### Exercise directions:
Give again only those lines from the start of the entries through the line holding "From Stdlib Require Import ZifyBool.", leaving them as they are.

Start of Source material

(* ===== verification/NamespaceInv.v ===== *)
(** Reference counts of namespaces of all kinds: a count is the number of
    references there are, and taking, dropping and allocating keep it so. *)
From Stdlib Require Import ZifyBool.
From S2P Require Import Prelude Cred UserNs UserNsProofs PidNs PidNsProofs Namespace.
From stdpp Require Import list.
Local Open Scope Z_scope.
Local Open Scope kernel_scope.

Module NamespaceInv.
Import Cred UserNs UserNsProofs Namespace.

(** Evaluates comparisons of constant kinds. *)
Ltac decide_kinds := repeat match goal with
  | |- context [bool_decide (@eq ns_kind ?a ?b)] => let b' := eval vm_compute in (bool_decide (a = b)) in change (bool_decide (a = b)) with b'
  | |- context [bool_decide (@elem_of ns_kind _ _ ?a ?l)] => let b' := eval vm_compute in (bool_decide (a ∈ l)) in change (bool_decide (a ∈ l)) with b'
  end.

End of Source material

### Solution for this task:
(* ===== verification/NamespaceInv.v ===== *)
(** Reference counts of namespaces of all kinds: a count is the number of
    references there are, and taking, dropping and allocating keep it so. *)
From Stdlib Require Import ZifyBool.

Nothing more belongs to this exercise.